In the general election held on November 6, 2018, Farrar won her eighteenth consecutive term in the state House. With 32,147 votes (67.9 percent), she defeated the Republican candidate, Ryan Taylor McConnico (born July 15, 1989), who received 15,213 (32.1 percent).

Past committees
74th Legislative Session
Corrections
Criminal Jurisprudence
75th Legislative Session
Corrections
Criminal Jurisprudence
Rules & Resolutions
76th Legislative Session
Appropriations
Corrections
77th Legislative Session
Appropriations
Corrections – Vice Chair
78th Legislative Session
Corrections
County Affairs
79th Legislative Session
Agriculture & Livestock
State Affairs
80th Legislative Session
Juvenile Justice & Family Issues
State Affairs
81st Legislative Session
Environmental Regulation
Land & Resource Management – Vice Chair
82nd Legislative Session
Environmental Regulation – Vice Chair
Border and Intergovernmental Affairs – Member
83rd Legislative Session
House Committee on Judiciary and Civil Jurisprudence – Vice-Chair
House Committee on State Affairs – Member

Caucuses
Texas Women's Health Caucus – founder and Chairwoman
House Democratic Caucus – Member
Texas Veterans' Caucus – Member
Legislative Study Group – Member
Texas Farm-to-Table Caucus – Member
Education Caucus – Member
Fine Arts Education Caucus – Member
Young Texans Legislative Caucus – Member
National Hispanic Caucus of State Legislators – Member
Mexican American Legislative Caucus – Member

Notable legislation
Each legislative session, Farrar introduces a bill to abolish the death penalty in Texas.

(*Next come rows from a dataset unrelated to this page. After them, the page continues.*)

(** * Keyboard Informer: the preferences state-synchronisation core

    A shallow embedding of [prefs.js]: the settings cache kept by
    [SettingsManager], the reset/save logic of [SimpleManager], the
    signal-blocking discipline of [EntryManager] and the handlers wired by
    [GroupBuilder], followed by the properties that relate the cache, the
    saved preset and the widgets.

    JavaScript objects used as dictionaries are finite maps from property
    name to value; a property may exist and hold [undefined], which is
    different from the property being absent for [Object.keys] and the
    same for a read. *)

From Stdlib Require Import Ascii String List Bool Arith Lia.
From stdpp Require Import base option list gmap strings fin_maps.

Local Open Scope string_scope.

(** ** JavaScript values *)

(** The values that flow through the preferences code. *)
Inductive JsVal : Type :=
| JUndefined
| JNull
| JBool (b : bool)
| JString (s : string).

#[global] Instance JsVal_eq_dec : EqDecision JsVal.
Proof. solve_decision. Defined.

Module Js.

(** [a === b] on the values above. *)
Definition strict_eq (a b : JsVal) : bool :=
  match a, b with
  | JUndefined, JUndefined => true
  | JNull, JNull => true
  | JBool x, JBool y => Bool.eqb x y
  | JString x, JString y => String.eqb x y
  | _, _ => false
  end.

(** [a !== b]. *)
Definition strict_ne (a b : JsVal) : bool := negb (strict_eq a b).

(** [a ?? d]: [d] replaces [undefined] and [null] only. *)
Definition nullish (a d : JsVal) : JsVal :=
  match a with
  | JUndefined | JNull => d
  | _ => a
  end.

(** [a || d] for the operands the code uses it with: [d] replaces every
    falsy value ([undefined], [null], [false] and the empty string). *)
Definition or_else (a d : JsVal) : JsVal :=
  match a with
  | JUndefined | JNull | JBool false | JString EmptyString => d
  | _ => a
  end.

(** [obj[key]]: reading a missing property gives [undefined]. *)
Definition get (obj : gmap string JsVal) (key : string) : JsVal :=
  default JUndefined (obj !! key).

(** [obj[key] = v]: creates or overwrites the property. *)
Definition set (obj : gmap string JsVal) (key : string) (v : JsVal)
  : gmap string JsVal :=
  <[key := v]> obj.

(** [Object.keys(obj)]; only membership and the number of keys are used. *)
Definition keys (obj : gmap string JsVal) : list string :=
  (map_to_list obj).*1.

(** [arr[i]]: reading past the end gives [undefined]. *)
Definition index (arr : list JsVal) (i : nat) : JsVal :=
  default JUndefined (arr !! i).

(** [arr.every((x, i) => p(x, i))], with the running index starting at
    [i]. *)
Fixpoint every_from {A : Type} (p : A -> nat -> bool) (i : nat) (l : list A)
  : bool :=
  match l with
  | [] => true
  | x :: l' => p x i && every_from p (S i) l'
  end.

Definition every {A : Type} (p : A -> nat -> bool) (l : list A) : bool :=
  every_from p 0 l.

(** [arr.some(x => p(x))]. *)
Fixpoint some {A : Type} (p : A -> bool) (l : list A) : bool :=
  match l with
  | [] => false
  | x :: l' => p x || some p l'
  end.

(** [arr.forEach((x, i) => body(x, i))] over a threaded state, with the
    running index starting at [i]. *)
Fixpoint forEach_from {A St : Type} (body : A -> nat -> St -> St) (i : nat)
  (l : list A) (s : St) : St :=
  match l with
  | [] => s
  | x :: l' => forEach_from body (S i) l' (body x i s)
  end.

Definition forEach {A St : Type} (body : A -> nat -> St -> St) (l : list A)
  (s : St) : St :=
  forEach_from body 0 l s.

End Js.

(** ** Constants of the module *)

Definition MODIFIERS : list string :=
  ["shift"; "caps"; "control"; "alt"; "num"; "scroll"; "super"; "altgr"].

Record ModifierKeys : Type := {
  symbol : string;
  icon : string;
  useIcon : string
}.

Definition modifierKeys (name : string) : ModifierKeys :=
  {| symbol := name ++ "-symbol";
     icon := name ++ "-icon-path";
     useIcon := name ++ "-use-icon" |}.

(** The single entry of [SYMBOL_PRESETS.modifiers], under the name
    'Symbols'. *)
Definition SYMBOL_PRESETS_Symbols : list JsVal :=
  [JString "⇧"; JString "Caps"; JString "⌃"; JString "⎇";
   JString "Num"; JString "⇳"; JString "❖"; JString "⎈"].

(** ** The settings store of the host

    [this._settings] is a GSettings object supplied by the shell.  The
    source only calls it; the model keeps what those calls exchange: the
    keys the schema declares, the string-typed keys, the boolean-typed
    keys and the [saved-symbols] dictionary.  A typed getter always returns a value of its type.  What
    the host does with a write whose value is not of the key's type is not
    in the source: [set_string] and [set_boolean] leave the store as it
    was.  The store of the specification raises an error on such a write;
    it is [set_string_strict] further down, which agrees with
    [set_string] on every write that is well typed. *)

Record GSettings : Type := {
  gs_schema : gset string;
  gs_strings : gmap string string;
  gs_booleans : gmap string bool;
  gs_saved_symbols : gmap string JsVal
}.

Definition get_string (gs : GSettings) (key : string) : JsVal :=
  JString (default "" (gs_strings gs !! key)).

Definition get_boolean (gs : GSettings) (key : string) : JsVal :=
  JBool (default false (gs_booleans gs !! key)).

Definition set_string (gs : GSettings) (key : string) (value : JsVal)
  : GSettings :=
  match value with
  | JString s =>
      {| gs_schema := gs_schema gs;
         gs_strings := <[key := s]> (gs_strings gs);
         gs_booleans := gs_booleans gs;
         gs_saved_symbols := gs_saved_symbols gs |}
  | _ => gs
  end.

Definition set_boolean (gs : GSettings) (key : string) (value : JsVal)
  : GSettings :=
  match value with
  | JBool b =>
      {| gs_schema := gs_schema gs;
         gs_strings := gs_strings gs;
         gs_booleans := <[key := b]> (gs_booleans gs);
         gs_saved_symbols := gs_saved_symbols gs |}
  | _ => gs
  end.

(** [get_value('saved-symbols').deep_unpack()]. *)
Definition get_saved_symbols (gs : GSettings) : gmap string JsVal :=
  gs_saved_symbols gs.

(** [set_value('saved-symbols', new GLib.Variant('a{ss}', symbols))]: the
    store keeps the dictionary it is handed.  What the packing does with a
    value that is not a string is not in the source. *)
Definition set_saved_symbols (gs : GSettings) (symbols : gmap string JsVal)
  : GSettings :=
  {| gs_schema := gs_schema gs;
     gs_strings := gs_strings gs;
     gs_booleans := gs_booleans gs;
     gs_saved_symbols := symbols |}.

(** [this._schema.get_key(key)] is only tested for being there. *)
Definition has_schema_key (gs : GSettings) (key : string) : bool :=
  bool_decide (key ∈ gs_schema gs).

(** ** Widgets, the main loop and the console *)

(** A [Gtk.Entry] with the single 'changed' handler [addEntry] connects to
    it: its text, and how many times that handler is currently blocked
    ([block_signal_handler] adds one, [unblock_signal_handler] removes
    one; the handler runs on an emission only when the count is zero). *)
Record Entry : Type := {
  text : JsVal;
  block_count : nat
}.

(** The lines the code writes with [console.debug] and [console.warn], in
    order. *)
Inductive LogLine : Type :=
| LogCurrentSymbols (current : gmap string JsVal)
| LogSavedSymbols (saved : gmap string JsVal)
| LogApplyingDefaults (defaults : list JsVal)
| LogSavingCurrent (saved : gmap string JsVal)
| LogEntryChanged (key : string) (newValue : JsVal)
| LogAddedEntry (key : string) (txt : JsVal)
| LogUpdatingEntry (key : string) (old new : JsVal)
| LogCreatingGroup
| LogGroupCreated
| LogInitializing
| LogInitialized
| WarnSchemaMissing (name : string)
| LogResetClicked
| LogSaveClicked
| LogSavedChangedExternally
| LogButtonStates (resetEnabled saveVisible : bool).

(** Everything the preferences window owns: the [SettingsManager] fields
    ([settings], [currentSymbols], [currentUseIcon], [savedSymbols]), the
    [EntryManager] map from key to entry widget, the idle callbacks queued
    with [GLib.idle_add] (each one unblocks the handler of the entry stored
    under the recorded key), the two header buttons and the console.  The
    file button, the stack and the switch of a row are written by the
    handlers and read by none of them; they are left out, and with them
    the 'state-set' emission a [set_active] on the switch may cause. *)
Record State : Type := {
  settings : GSettings;
  currentSymbols : gmap string JsVal;
  currentUseIcon : gmap string JsVal;
  savedSymbols : gmap string JsVal;
  entries : gmap string Entry;
  idle : list string;
  resetButton_sensitive : bool;
  saveButton_visible : bool;
  console : list LogLine
}.

Definition with_settings (x : GSettings) (st : State) : State :=
  {| settings := x; currentSymbols := currentSymbols st;
     currentUseIcon := currentUseIcon st; savedSymbols := savedSymbols st;
     entries := entries st; idle := idle st;
     resetButton_sensitive := resetButton_sensitive st;
     saveButton_visible := saveButton_visible st; console := console st |}.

In 2003, Farrar sponsored legislation that would prohibit employment discrimination based upon sexual orientation or gender identity.

In 2009, she proposed a bill that would recognize postpartum psychosis as a defense for mothers who kill their infants.  Under the terms of the proposed legislation, if jurors concluded that a mother's "judgment was impaired as a result of the effects of giving birth or the effects of lactation following the birth," they would be allowed to convict her of the crime of infanticide, rather than murder.  The maximum penalty for infanticide would be two years in prison. Farrar's introduction of this bill prompted liberal bioethics scholar Jacob M. Appel to call her "the bravest politician in America."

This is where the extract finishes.